Revue du Nissan Juke


Avec le 1.0, la performance annoncée est modérée – 0-62 mph prend 10.4sec avec une manuelle à six vitesses ; une version automatique à sept vitesses à double embrayage, que l’on peut avoir sur tout ce qui dépasse le niveau de base, ajoute 1400 £ et 0.7sec au 0-62 mph. Selon les spécifications de votre roue et de votre garniture et le choix de la boîte de vitesse, le Juke retournera entre 44.1mpg et 47.9mpg, et entre 110g/km et 118g/km, sur le cycle de test des émissions WLTP.

Ce qui a fait vendre le Juke original était, au début, sa nouveauté et, par la suite, son design. Nissan a présenté des statistiques un peu déconcertantes sur le fait que les gens pensaient que l’ancien Juke était beaucoup plus distinctif que les autres multisegments compacts, mais, en fin de compte, son succès s’est résumée à ce qu’ils aimaient qu’il ait l’air un peu bizarre dans un océan d’anonymat. Un caractère distinctif similaire n’a pas fait de tort à la Toyota C-HR depuis.

Et le nouveau Juke ? C’est toujours Jukey à l’avant, avec des allusions, pour moi, à ces Land Rovers du film de Sly Stallone Judge Dredd (demande à ton père), avec des allusions à d’autres Nissans et à C-HR à l’arrière. Je pensais que ce serait moins polarisant qu’avant, mais notre correspondance dit le contraire.

Comment le Juke se comporte-t-il sur la route ?

Peu importe, ça semble relativement conventionnel à l’intérieur. Il y a des touches d’imagination – des bouches d’aération rondes et, dans certains niveaux de finition, des couleurs plutôt accrocheuses. Et il y a un large éventail de sécurité active et de connectivité – et il parle à votre téléphone intelligent, qui fait tout cela mieux. Mais la disposition est conventionnelle, avec une position de conduite largement réglable, un petit volant rond (plus rare qu’on ne le croit, ce genre de choses) et un levier de vitesses apparemment beaucoup plus proche du conducteur qu’auparavant pour plus de concentration. La sportivité, peut-être (nous y viendrons). La visibilité est respectable – la lunette arrière étroite n’aide pas, mais on peut voir une bonne partie du capot, donc ce n’est pas plus difficile à manier qu’une supermini moyenne à basse vitesse.

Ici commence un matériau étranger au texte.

Record ValidationReport := mkReport {
  total_subtitles : nat;
  valid_subtitles : nat;
  viol_min_duration : nat;
  viol_min_gap : nat;
  viol_overlaps : nat;
  viol_chronology : nat;
  viol_invalid_times : nat
}.

Definition b2n (b : bool) : nat := if b then 1%nat else 0%nat.

(** The body of the loop of [validate_sequence] for one cue and the cue
    before it in the input, if any. *)
Definition validate_sequence_step (cfg : OptimizationConfig) (subtitle : Subtitle)
    (prev_subtitle : option Subtitle) (r : ValidationReport) : ValidationReport :=
  let invalid_times := negb (validate subtitle) in
  let short := Qltb (duration subtitle) (min_duration cfg) in
  let '(chrono, overlap, small_gap) :=
    match prev_subtitle with
    | None => (false, false, false)
    | Some prev =>
      let g := start_time subtitle - end_time prev in
      (Qltb (start_time subtitle) (start_time prev),
       Qltb g (min_gap cfg) && Qltb g 0,
       Qltb g (min_gap cfg) && negb (Qltb g 0))
    end in
  let is_valid := negb (invalid_times || short || chrono || overlap || small_gap) in
  mkReport (total_subtitles r) (valid_subtitles r + b2n is_valid)
    (viol_min_duration r + b2n short) (viol_min_gap r + b2n small_gap)
    (viol_overlaps r + b2n overlap) (viol_chronology r + b2n chrono)
    (viol_invalid_times r + b2n invalid_times).

Fixpoint validate_sequence_loop (cfg : OptimizationConfig) (prev : option Subtitle)
    (subs : list Subtitle) (r : ValidationReport) : ValidationReport :=
  match subs with
  | [] => r
  | s :: rest => validate_sequence_loop cfg (Some s) rest (validate_sequence_step cfg s prev r)
  end.

Definition validate_sequence (subs : list Subtitle) (cfg : OptimizationConfig)
    : ValidationReport :=
  validate_sequence_loop cfg None subs (mkReport (List.length subs) 0 0 0 0 0 0).

(** *** statistics.py : derived properties *)

Definition avg_duration_change (s : OptimizationStatistics) : Q :=
  if Nat.eqb (duration_adjustments s) 0 then 0
  else total_duration_change s / inject_Z (Z.of_nat (duration_adjustments s)).

Definition avg_anticipation (s : OptimizationStatistics) : Q :=
  if Nat.eqb (anticipated_subtitles s) 0 then 0
  else total_anticipation s / inject_Z (Z.of_nat (anticipated_subtitles s)).

(** *** engine.py : result properties and analysis helpers *)

(** [OptimizationResult.success] *)
Definition success (r : OptimizationResult) : bool := (0 <? List.length (subtitles r))%nat.

(** The [subtitles_removed] entry of [improvement_summary]. *)
Definition subtitles_removed (r : OptimizationResult) : Z :=
  (Z.of_nat (original_count r) - Z.of_nat (final_count r))%Z.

Les poids de contrôle aident aussi à cela, étant légers mais positifs. Le Juke a des modes d’entraînement – parce que quoi n’en a pas ? – avec un mode Eco qui rend l’accélérateur extra-terrestre et un mode Sport qui rend la direction trop lourde.

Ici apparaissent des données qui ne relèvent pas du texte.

Lemma decode_switch_state wsctx dst len w r dst' c' w' :
  (state (dec wsctx) = WS_STATE_DECODING_DATA_AVAILABLE -> 0 < readlen (dec wsctx)) ->
  decode_switch b64_pton wsctx dst len w = (r, dst', c', w') ->
  state (dec c') = WS_STATE_ERR \/ state (dec c') = WS_STATE_DECODING_FRAME_COMPLETE
  \/ (waiting_state (state (dec c'))
      /\ (state (dec c') = WS_STATE_DECODING_DATA_AVAILABLE -> 0 < readlen (dec c'))).
Proof.
  intros Hinv. unfold decode_switch, waiting_state. cbn zeta.
  destruct (state (dec wsctx)) eqn:Hst.
  - destruct (readHeader _ _ _ _) as [[[[s d] w2] r2] n2] eqn:RH.
    destruct (readHeader_states _ _ _ _ _ _ _ _ _ RH) as [E|[E|E]]; subst s.
    + intros E; inv_pair. rsimpl. auto.
    + intros E; inv_pair. rsimpl. right; right. split; [auto | discriminate].
    + destruct (readAndDecode _ _ _ _ _ _ _) as [[[[s' dd] cc] rr] ww] eqn:RD.
      apply readAndDecode_state in RD. rsimpl.
      intros E; inv_pair. rsimpl.
      destruct RD as [E1 | [E1 | [E1 | [E1 | [(E1 & Hr) | E1]]]]]; subst s'; auto;
        right; right; (split; [auto 6 | try discriminate; auto]).
  - destruct (returnData _ _ _ _ _) as [[[[s' dd] cc] rr] ww] eqn:RD.
    intros E; inv_pair. rsimpl.
    destruct (returnData_state _ _ _ _ _ _ _ _ _ _ RD) as [(-> & Hr) | [-> | [-> | (-> & _ & Hr)]]];
      auto; try (right; right; (split; [auto 6 | try discriminate; auto])).
    specialize (Hinv eq_refl). lia.
  - destruct (readAndDecode _ _ _ _ _ _ _) as [[[[s' dd] cc] rr] ww] eqn:RD.
    apply readAndDecode_state in RD. rewrite Hst in RD.
    intros E; inv_pair. rsimpl.
    destruct RD as [E1 | [E1 | [E1 | [E1 | [(E1 & Hr) | E1]]]]]; subst s'; auto;
      right; right; (split; [auto 6 | try discriminate; auto]).
  - intros E; inv_pair. rsimpl. auto.
  - destruct (readAndDecode _ _ _ _ _ _ _) as [[[[s' dd] cc] rr] ww] eqn:RD.
    apply readAndDecode_state in RD. rewrite Hst in RD.
    intros E; inv_pair. rsimpl.
    destruct RD as [E1 | [E1 | [E1 | [E1 | [(E1 & Hr) | E1]]]]]; subst s'; auto;
      right; right; (split; [auto 6 | try discriminate; auto]).
  - intros E; inv_pair. rsimpl. auto.
Qed.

Nissan a souvent utilisé le mot  » sportif  » dans sa présentation, mais comme d’habitude, il est préférable de laisser les choses en Normal, car dans aucun mode le Juke n’est particulièrement sportif : Je dirais qu’un siège Arona est plus agile quand il s’agit de ça.

Mais c’est bon. Nissan a résisté à l’envie de rendre le Juke super rigide pour contrer les compromis inévitables qui viennent avec une carrosserie plus haute. Même sur les roues de 19 pouces qui sont de série sur les modèles haut de gamme (avec des pneus de section 225/45), le Juke se comporte la plupart du temps de façon respectable, bien qu’avec un coup de poing sur les gros changements de surface qui pourraient rendre la partie en béton du M25 un peu pénible, et un bruit de route assez important le reste du temps.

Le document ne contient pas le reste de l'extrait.